Assalamu Alaikum Wr.Wb.
Semua di antara kita
pernah diam, tetapi kita tak pernah memperhatikan atau mencatat “diam” sebagai
bagian dari jejak hidup, sebahagian dari proses hidup yang kita jalani,
sehingga menganggap “diam” sebagai
sesuatu yang tidak penting untuk disikapi dan juga tidak penting untuk dicatat
sebagai bagian dari sejarah hidup manusia.
Coba perhatikan dan
baca berbagai buku biografi maupun otobiografi tokoh-tokoh, baik tokoh agama,
negarawan, pengusaha, politisi, sastrawan, para penemu dan tokoh-tokoh keilmuan
lainnya, semua hanya berceritera tentang masa-masa hidupnya yang berhubungan
dengan berbuat sesuatu, melakukan sesuatu, memikirkan sesuatu, mengatakan
sesuatu hingga menemukan sesuatu, dan tak satupun yang berbicara soal diamnya.
Seolah-olah mereka tak pernah melakukan aksi diam dalam hidupnya.
Bayangkan bagaimana
hidup kalian tanpa ada waktu untuk diam. Diam adalah bagian dari hidup anda.
Jika anda tidak mencatat diamnya anda, berarti anda mengingkari diam sebagai
diam, dan itu berarti pula anda telah mendiamkan “diam” dalam bicara dan laku
anda.
Saya di atas panggung
inipun mengharapkan bapak-bapak dan ibu-ibu serta hadirin semua dapat diam.

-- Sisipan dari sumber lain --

(** A page of the small site without links. *)
Lemma search_subpages_no_links_witness :
  search_subpages (ext := Toy.external) (py "Leaf") [py "army"] 1 [py "An"; py "army"] 2
    Toy.start
  = (Ok ([py "army"], 1%Z, [py "An"; py "army"], 2%Z),
     {| requests := [py "https://en.wikipedia.org/wiki/Leaf"]; stdout := [] |}).
Proof.
  exact (@search_subpages_no_links Toy.external (py "Leaf") Toy.start
           {| requests := [py "https://en.wikipedia.org/wiki/Leaf"]; stdout := [] |}
           Toy.only_text_page [] [py "army"] 1%Z [py "An"; py "army"] 2%Z
           eq_refl eq_refl eq_refl).
Defined.


(** The aggregate map of two topics of the small site. *)
Lemma process_disciplines_topics_witness :
  process_disciplines (ext := Toy.external) [py "Seed"; py "Leaf"] Toy.start
  = (Ok Toy.two_topics, Toy.two_topics_world) /\
  well_formed Toy.two_topics /\
  (forall topic, In topic (keys Toy.two_topics) <-> In topic [py "Seed"; py "Leaf"]) /\
  (NoDup [py "Seed"; py "Leaf"] -> keys Toy.two_topics = [py "Seed"; py "Leaf"]).
Proof.
  split; [reflexivity|].
  exact (@process_disciplines_topics Toy.external [py "Seed"; py "Leaf"]
           Toy.start Toy.two_topics_world Toy.two_topics eq_refl).
Defined.


Lemma process_disciplines_entries_witness :
  process_disciplines (ext := Toy.external) [py "Seed"; py "Leaf"] Toy.start
  = (Ok Toy.two_topics, Toy.two_topics_world) /\
  Forall (fun r => forallb word_ok (total_words r) = true /\
                   (0 <= final_match_count r <= total_word_count r)%Z)
         (values Toy.two_topics).
Proof.
  split; [reflexivity|].
  exact (@process_disciplines_entries Toy.external [py "Seed"; py "Leaf"]
           Toy.start Toy.two_topics_world Toy.two_topics eq_refl).
Defined.

(** ** More on the four files *)

Section FilesExtra.

Lemma written_paths_distinct :
  NoDup [final_matched_words_path; total_words_path;
         final_match_counts_path; total_word_counts_path].
Proof.
  repeat constructor; cbn; intros H;
    repeat (destruct H as [H|H]; [discriminate H|]); exact H.
Qed.


Lemma for_each_raises {A S : Type} (xs : list A) (body : S -> A -> result S)
      (s : S) (e : exn) :
  for_each xs body s = Raise e ->
  exists s' x, In x xs /\ body s' x = Raise e.
Proof.
  revert s; induction xs as [|x xs IH]; intros s; cbn [for_each]; [discriminate|].
  destruct (body s x) as [s'|e'] eqn:Hb; cbn [bind].
  - intros H. apply IH in H as (s'' & y & Hy & Hr). exists s'', y. now split; [right|].
  - intros [= ->]. exists s, x. now split; [left|].
Qed.

Lemma for_each_must_raise {A S : Type} (xs : list A) (body : S -> A -> result S)
      (s : S) (e : exn) :
  (forall s x, In x xs -> (exists s', body s x = Ok s') \/ body s x = Raise e) ->
  Exists (fun x => forall s, body s x = Raise e) xs ->
  for_each xs body s = Raise e.
Proof.
  intros Hall Hex; revert s.
  induction xs as [|x xs IH]; intros s; [inversion Hex|]. cbn [for_each].
  destruct (Hall s x (or_introl eq_refl)) as [(s' & Hs)|Hs]; rewrite Hs;
    [|reflexivity].
  cbn [bind]. inversion Hex as [? ? Hx|? ? Hx]; subst.
  - specialize (Hx s). rewrite Hs in Hx. discriminate Hx.
  - apply IH; [|assumption]. intros s0 y Hy. apply Hall. now right.
Qed.

Lemma int_of_str_raises (s : str) (e : exn) : int_of_str s = Raise e -> e = ValueError.
Proof.
  unfold int_of_str. destruct (strip s) as [|c s']; [now intros [= <-]|].
  destruct (char_eqb c (ch "-")); [destruct (uint_of_chars false s'); now intros [= <-]|].
  destruct (char_eqb c (ch "+")); [destruct (uint_of_chars false s'); now intros [= <-]|].
  destruct (uint_of_chars false (c :: s')); now intros [= <-].
Qed.

Lemma read_dict_raises {V : Type} (fs : filesystem) (path : str)
      (parse : str -> result V) (e : exn) :
  (forall s e', parse s = Raise e' -> e' = ValueError) ->
  read_dict fs path parse = Raise e ->
  (e = FileNotFoundError /\ fs path = None) \/ e = ValueError.
Proof.
  intros Hparse. unfold read_dict, read_file.
  destruct (fs path) as [content|]; cbn [bind]; [|intros [= <-]; now left].
  intros Hrun. right. apply for_each_raises in Hrun as (d & line & _ & Hline).
  destruct (split_sep line (py ": ")) as [|a [|b [|c rest]]]; try (now injection Hline).
  destruct (parse b) as [v|e'] eqn:Hp; cbn [bind] in Hline; [discriminate|].
  injection Hline as <-. now apply Hparse in Hp.
Qed.

Lemma read_dict_missing {V : Type} (fs : filesystem) (path : str)
      (parse : str -> result V) :
  fs path = None -> read_dict fs path parse = Raise FileNotFoundError.
Proof. intros H. unfold read_dict, read_file. now rewrite H. Qed.

(** X19.  When one of the four files is missing, no map is returned:
    [create_discipline_matches] raises [FileNotFoundError], unless a file
    read before the missing one is malformed, which raises [ValueError]. *)
Theorem reload_missing_file (path1 path2 path3 path4 : str) (fs : filesystem) :
  fs path1 = None \/ fs path2 = None \/ fs path3 = None \/ fs path4 = None ->
  create_discipline_matches path1 path2 path3 path4 fs = Raise FileNotFoundError \/
  create_discipline_matches path1 path2 path3 path4 fs = Raise ValueError.
Proof.
  intros Hmissing. unfold create_discipline_matches.
  assert (forall s e', (fun words : str => Ok (split_ws (strip words))) s = Raise e' ->
                       e' = ValueError) as Hwords by discriminate.
  assert (forall s e', (fun count : str => int_of_str (strip count)) s = Raise e' ->
                       e' = ValueError) as Hcount
      by (intros s e'; apply int_of_str_raises).
  destruct (read_dict fs path1 _) as [d1|e1] eqn:H1; cbn [bind];
    [|apply (read_dict_raises _ _ _ Hwords) in H1; intuition (subst; auto)].
  destruct (read_dict fs path2 _) as [d2|e2] eqn:H2; cbn [bind];
    [|apply (read_dict_raises _ _ _ Hwords) in H2; intuition (subst; auto)].
  destruct (read_dict fs path3 _) as [d3|e3] eqn:H3; cbn [bind];
    [|apply (read_dict_raises _ _ _ Hcount) in H3; intuition (subst; auto)].
  destruct (read_dict fs path4 _) as [d4|e4] eqn:H4; cbn [bind];
    [|apply (read_dict_raises _ _ _ Hcount) in H4; intuition (subst; auto)].
  destruct Hmissing as [H|[H|[H|H]]];
    [rewrite (@read_dict_missing _ fs path1 _ H) in H1
    |rewrite (@read_dict_missing _ fs path2 _ H) in H2
    |rewrite (@read_dict_missing _ fs path3 _ H) in H3
    |rewrite (@read_dict_missing _ fs path4 _ H) in H4]; discriminate.
Qed.

Lemma split_sep_aux_without (s cur : str) :
  contains s (py ": ") = false -> split_sep_aux (py ": ") cur s 0 = [cur ++ s].
Proof.
  revert cur; induction s as [|c s IH]; intros cur Hno.
  - cbn. now rewrite app_nil_r.
  - cbn [contains] in Hno. apply orb_false_iff in Hno as [Hhere Hlater].
    cbn [split_sep_aux]. rewrite Hhere, IH by assumption.
    now rewrite <- app_assoc.
Qed.

(** X20.  A line of the matched-words file without the separator, a
    blank line for one, makes [create_discipline_matches] raise
    [ValueError]. *)
Theorem reload_line_without_separator (path1 path2 path3 path4 content : str)
        (fs : filesystem) :
  fs path1 = Some content ->
  Exists (fun line => contains line (py ": ") = false) (readlines content) ->
  create_discipline_matches path1 path2 path3 path4 fs = Raise ValueError.
Proof.
  intros Hfile Hline. unfold create_discipline_matches.
  replace (read_dict fs path1 (fun words : str => Ok (split_ws (strip words))))
    with (@Raise (dict (list str)) ValueError); [reflexivity|].
  symmetry. unfold read_dict, read_file. rewrite Hfile. cbn [bind].
  apply for_each_must_raise.
  - intros d line _.
    destruct (split_sep line (py ": ")) as [|a [|b [|c rest]]]; auto.
    left. cbn [bind]. now eexists.
  - eapply Exists_impl; [|exact Hline]. intros line Hno d. cbn beta in Hno.
    unfold split_sep. now rewrite split_sep_aux_without.
Qed.

End FilesExtra.

(** No file at all. *)
Lemma reload_missing_file_witness :
  create_discipline_matches
    final_matched_words_path total_words_path
    final_match_counts_path total_word_counts_path no_files
  = Raise FileNotFoundError \/
  create_discipline_matches
    final_matched_words_path total_words_path
    final_match_counts_path total_word_counts_path no_files
  = Raise ValueError.
Proof.
  exact (@reload_missing_file final_matched_words_path total_words_path
           final_match_counts_path total_word_counts_path no_files (or_introl eq_refl)).
Defined.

Dengan diam, hadirin semua dapat mendengar dengan baik, dan itu berarti pula
anda telah memberi hak pada telinga anda untuk mendengar dengan baik berkat
toleransi anda untuk diam. Dengan demikian telinga anda dapat lebih fokus
mendengar satu sumber suara. Suara saya, ha ha ha. (tertawa terbahak-bahak)
Jadi selamaya saya berbicara, kalian lebih bijaksana untuk
diam. Tetapi anda akan menjadi tidak respek dan bijak jika mendiamkan saya.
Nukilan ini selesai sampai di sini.